I would request a unit in the Pebble Beach Building with a Friday Check-in.   It will be facing away from the freeway - so less noise (which bothers some) and it is close to the restaurant and shops and the Boulder Creek Rec center which has two pools a spa and large playground for kids plus a water slide.
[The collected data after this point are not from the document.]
(** * bdlcc::Cache: a shallow embedding of [bdlcc_cache.h] and its properties

    The component is a key-value cache made of a hash map ([d_map]) from keys
    to pairs of a value handle and an iterator into a list ([d_queue]) that
    records the eviction order.  The embedding keeps both structures and the
    iterators that tie them together:

    - [bsl::unordered_map] is stdpp's [gmap];
    - [bsl::list] is a Rocq list of nodes, each node carrying an identity
      (what a [QueueType::iterator] designates) and the key stored in it;
    - [bsl::size_t] quantities are [N]; the code only compares them;
    - [BSLS_ASSERT] failures and uses of the containers outside their
      contract (front of an empty list, erasing through a dangling iterator)
      end the run: they are the [Abort] outcome of the [Res] monad;
    - the post-eviction callback is a caller-supplied callable: the model
      records every invocation, with its argument, in [d_invoked];
    - an allocation failure inside [insert] is chosen by the caller of the
      model through an [Alloc] argument.

    The reader-writer lock is not modelled: each operation is taken as the
    atomic step it is under the lock.  The manipulators and [size] are
    embedded; [visit], the default constructor and the other accessors are
    not used by the properties below. *)

From stdpp Require Import gmap list fin_maps.

Set Default Proof Using "Type*".

(** ** Outcomes *)

Inductive Res (A : Type) : Type :=
| Ret (a : A)
| Abort.
Arguments Ret {A} a.
Arguments Abort {A}.

(** [Res] is a monad in the sense of stdpp, whose [x ← r; k] notation the
    operations below are written with. *)
#[global] Instance Res_bind : MBind Res := λ A B f r,
  match r with
  | Ret a => f a
  | Abort => Abort
  end.

#[global] Instance Res_ret : MRet Res := λ A a, Ret a.

Module CacheEvictionPolicy.
Inductive Enum : Set :=
| e_LRU   (* Least Recently Used *)
| e_FIFO. (* First In, First Out *)
End CacheEvictionPolicy.

(** How the allocator behaves during one call of [insert]: it serves every
    request, or it fails the request made by [d_queue.push_back], or the one
    made by [d_map.emplace]. *)
Inductive Alloc : Set :=
| alloc_ok
| alloc_fails_push_back
| alloc_fails_emplace.

#[global] Instance Alloc_eq_dec : EqDecision Alloc.
Proof. solve_decision. Defined.

(** How a call of [insert] ends: by returning, or by an exception that
    propagates to the caller after the local objects are destroyed. *)
Inductive Exit : Set :=
| returned
| threw.

#[global] Instance Exit_eq_dec : EqDecision Exit.
Proof. solve_decision. Defined.

(** ** bsl::list with node identities *)

Definition node := nat.

(** The eviction queue type and the value type of the hash map. *)
Abbreviation QueueType KeyType := (list (node * KeyType)).
Abbreviation MapValueType ValuePtrType := (ValuePtrType * node)%type.

Section Queue.
Context {KeyType : Type}.

Local Abbreviation QueueType := (QueueType KeyType).

(** [d_queue.front()]: outside its contract on an empty list. *)
Definition front (q : QueueType) : Res KeyType :=
  match q with
  | [] => Abort
  | (_, k) :: _ => Ret k
  end.

(** The node that [push_back] allocates is none of the nodes in the list. *)
Definition fresh_node (q : QueueType) : node := S (max_list (q.*1)).

Definition push_back (q : QueueType) (k : KeyType) : QueueType :=
  q ++ [(fresh_node q, k)].

(** [d_queue.pop_back()]: outside its contract on an empty list. *)
Definition pop_back (q : QueueType) : Res QueueType :=
  match q with
  | [] => Abort
  | _ :: _ => Ret (removelast q)
  end.

(** [queueItr = d_queue.end(); --queueItr]. *)
Definition last_node (q : QueueType) : Res node :=
  match last q with
  | Some (n, _) => Ret n
  | None => Abort
  end.

(** Taking the node [n] out of the list: its key and the other nodes, in
    their order. *)
Fixpoint unlink (n : node) (q : QueueType) : option (KeyType * QueueType) :=
  match q with
  | [] => None
  | (m, k) :: q' =>
      if decide (m = n) then Some (k, q')
      else
        match unlink n q' with
        | Some (k', r) => Some (k', (m, k) :: r)
        | None => None
        end
  end.

(** [d_queue.erase(itr)]. *)
Definition list_erase (q : QueueType) (itr : node) : Res QueueType :=
  match unlink itr q with
  | Some (_, q') => Ret q'
  | None => Abort
  end.

(** [d_queue.splice(d_queue.end(), d_queue, itr)]: the node moves to the
    back and keeps its identity. *)
Definition splice_end (q : QueueType) (itr : node) : Res QueueType :=
  match unlink itr q with
  | Some (k, q') => Ret (q' ++ [(itr, k)])
  | None => Abort
  end.
End Queue.

(** ** QueueProctor *)

Module QueueProctor.
(** [d_queue_p] is either the address of the monitored queue or null. *)
Record t : Set := Build { d_queue_p : bool }.

Definition ctor : t := {| d_queue_p := true |}.

Definition release (p : t) : t := {| d_queue_p := false |}.

(** The destructor, applied to the monitored queue. *)
Definition dtor {KeyType : Type} (p : t) (q : QueueType KeyType)
  : Res (QueueType KeyType) :=
  if d_queue_p p then pop_back q else Ret q.
End QueueProctor.

(** ** The cache *)

Section Cache.
Context {KeyType : Type} `{Countable KeyType}.
Context {ValuePtrType : Type}.
Context {PostEvictionCallback : Type}.

Local Abbreviation MapValueType := (MapValueType ValuePtrType).
Local Abbreviation MapType := (gmap KeyType MapValueType).

Record Cache : Type := mkCache {
  d_map : MapType;
  d_queue : QueueType KeyType;
  d_evictionPolicy : CacheEvictionPolicy.Enum;
  d_lowWatermark : N;
  d_highWatermark : N;
  d_postEvictionCallback : option PostEvictionCallback;
  (* every invocation of a post-eviction callback so far, oldest first *)
  d_invoked : list (PostEvictionCallback * ValuePtrType)
}.

Definition with_map_queue (c : Cache) (m : MapType)
    (q : QueueType KeyType) : Cache :=
  mkCache m q (d_evictionPolicy c) (d_lowWatermark c) (d_highWatermark c)
          (d_postEvictionCallback c) (d_invoked c).

Definition with_invoked (c : Cache)
    (l : list (PostEvictionCallback * ValuePtrType)) : Cache :=
  mkCache (d_map c) (d_queue c) (d_evictionPolicy c) (d_lowWatermark c)
          (d_highWatermark c) (d_postEvictionCallback c) l.

(** The constructor taking a policy and the two watermarks. *)
Definition Cache_new (evictionPolicy : CacheEvictionPolicy.Enum)
    (lowWatermark highWatermark : N) : Cache :=
  mkCache ∅ [] evictionPolicy lowWatermark highWatermark None [].

Definition size (c : Cache) : N := N.of_nat (base.size (d_map c)).

(** A map iterator: [None] is [d_map.end()], otherwise the entry. *)
Local Abbreviation MapIterator := (option (KeyType * MapValueType)).

Definition find (m : MapType) (key : KeyType) : MapIterator :=
  match m !! key with
  | Some e => Some (key, e)
  | None => None
  end.

(** [d_map.emplace(key, e)] when it does not throw. *)
Definition emplace (m : MapType) (key : KeyType) (e : MapValueType)
  : MapType :=
  match m !! key with
  | Some _ => m
  | None => <[key := e]> m
  end.
(** * Prism tokenizer of astro-community/code: a shallow embedding.

    The development follows [prism.ts] (the grammar-driven tokenizer, the
    language registry helpers, the hook registry and the stringifier), the
    module that exports [highlightText], and [prism-lang-tsx.ts] (the
    tag-context walker).

    Conventions.
    - A JavaScript string is a list of code units ([str]); [slice] and
      [length] are the JavaScript ones.
    - A JavaScript object used as an ordered map is an association list in
      [Object.keys] order (token names are not integer-like, so that order is
      the insertion order).
    - Grammar objects are shared and may be cyclic, so they live in a store
      and are named by an identifier ([gid]); [inside] and [rest] hold
      identifiers.
    - Loops that the source writes with [for]/[while] over a mutable list are
      functions with a fuel argument; [Timeout] means the fuel ran out,
      [Thrown] that the JavaScript code raised. *)

From Stdlib Require Import String Ascii List Arith Bool Lia PeanoNat.
From Stdlib Require Import Decimal DecimalString.
From Stdlib Require Import ZArith.
Import ListNotations.

Set Implicit Arguments.

(** ** Strings *)

Definition str := list ascii.

Definition lit (s : string) : str := list_ascii_of_string s.

(** [s.slice(a, b)] for non-negative [a] and [b]. *)
Definition slice (s : str) (a b : nat) : str := firstn (b - a) (skipn a s).

(** [s.slice(a)] for a non-negative [a]. *)
Definition slice_from (s : str) (a : nat) : str := skipn a s.
(** * Frame distribution server

    A shallow embedding of the two [StreamingServer] classes of the
    repository ([V1.X.X/Ableton/MaxShowmotion.py] and
    [V1.X.X/Ableton/MaxShowDepth.py]) together with their
    [StreamingHandler] HTTP handlers, and the properties of the design
    document that concern them.

    Python objects become records, attributes that may be [None] become
    options, an exception that leaves a function is an explicit [Raised]
    result, and everything a call does to the outside world (prints, file
    writes, frames pushed to the virtual camera, bytes sent on a socket) is
    recorded as a list of events.  What OpenCV, the operating system and
    the peers answer is an explicit argument of each function. *)

From Stdlib Require Import String.
From Stdlib Require Import ZArith List Lia Bool.
From Stdlib Require Import Floats.SpecFloat.
From Stdlib Require Import Strings.Byte.
From Stdlib Require Import Reals Lra.
Import ListNotations.
Open Scope string_scope.
Open Scope list_scope.
Open Scope Z_scope.

(** ** Bytes and [struct.pack] *)

Definition bytes := list byte.

Definition byte_of_Z (z : Z) : byte :=
  match Byte.of_N (Z.to_N (Z.land z 255)) with
  | Some b => b
  | None => "000"%byte
  end.

Definition Z_of_byte (b : byte) : Z := Z.of_N (Byte.to_N b).

Definition int32_min : Z := - 2 ^ 31.
Definition int32_max : Z := 2 ^ 31 - 1.

(** [struct.pack('<i', n)]: four bytes, least significant first, two's
    complement; [None] is [struct.error] (argument out of range). *)
Definition struct_pack_i (n : Z) : option bytes :=
  if (int32_min <=? n) && (n <=? int32_max) then
    Some [ byte_of_Z n; byte_of_Z (Z.shiftr n 8);
           byte_of_Z (Z.shiftr n 16); byte_of_Z (Z.shiftr n 24) ]
  else None.

(** [struct.pack('<ii', a, b)]. *)
Definition struct_pack_ii (a b : Z) : option bytes :=
  match struct_pack_i a, struct_pack_i b with
  | Some x, Some y => Some (x ++ y)
  | _, _ => None
  end.

(** ** The receiving side of the wire format

    The design document fixes the layout of a MatrixPacket; this is the
    reader it describes, written from that layout and not from the code:
    little-endian signed 32-bit fields, then exactly
    [width * height * plane_count] bytes. *)

Record MatrixPacket := {
  name_length : Z;
  name : bytes;
  dim_count : Z;
  width : Z;
  height : Z;
  type_code : Z;
  plane_count : Z;
  pixel_data : bytes
}.

(** The four bytes of a little-endian 32-bit field, by division. *)
Definition spec_le_int32 (n : Z) : bytes :=
  [ byte_of_Z (n mod 256); byte_of_Z (n / 256 mod 256);
    byte_of_Z (n / 65536 mod 256); byte_of_Z (n / 16777216 mod 256) ].

Definition spec_int32_of_le (b0 b1 b2 b3 : byte) : Z :=
  let u := Z_of_byte b0 + 2 ^ 8 * Z_of_byte b1
           + 2 ^ 16 * Z_of_byte b2 + 2 ^ 24 * Z_of_byte b3 in
  if u <? 2 ^ 31 then u else u - 2 ^ 32.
We just returned from Villas on the Green.   They have started a really nice Farmer's Market on Monday afternoon and evening.    There are crafts, fresh fruits and veggies, plus lots of different types of food prepared on the spot.   They had Mexican, East Indian, Japanese and lots of freshly baked goods.   We got some Japanese - chicken barbecued on skewers and fried or regular rice.   My son loved the sushi.    Friends got the Indian and said it was great.

Have fun on your trip.


----------



## LynnW (Feb 13, 2011)

Would you also recommend this building for 2 adults? We actually have a 2 bedroom unit with Friday check in.

Lynn


----------



## TSchmidt (Feb 13, 2011)

I think it would be a good building for anyone.   It overlooks the golf course.   Parking is not very good at Villas on the Green.   It also does not have an elevator and it has three stories.    Usually one enters at mid level and then either goes down one floor or up one floor.

We stayed in the St. Andrews Building and I would also recommend that building.   St. Andrews overlooks the tee box on Hole #15 so you can watch golfers tee off.   The hole is up the hill which you can also see from this building.

Pebble Beach has a small lake on the golf course which would be a nice view.   The buildings I would NOT want to be in are Greenbrier or Pelican Hill.   These two buildings overlook the parking lot - however Boulder Springs pools are in the middle of the parking lot, so it wouldn't be horrible, I guess.   I just would not want to be there.

Augusta and Pinehurst  buildlings are on either side of St. Andrews and they would also be fine.   St. Andrews is closer to the restaurant, theatre and shops.   None are that far away, though.    Just avoid Greenbrier or Pelican Hill.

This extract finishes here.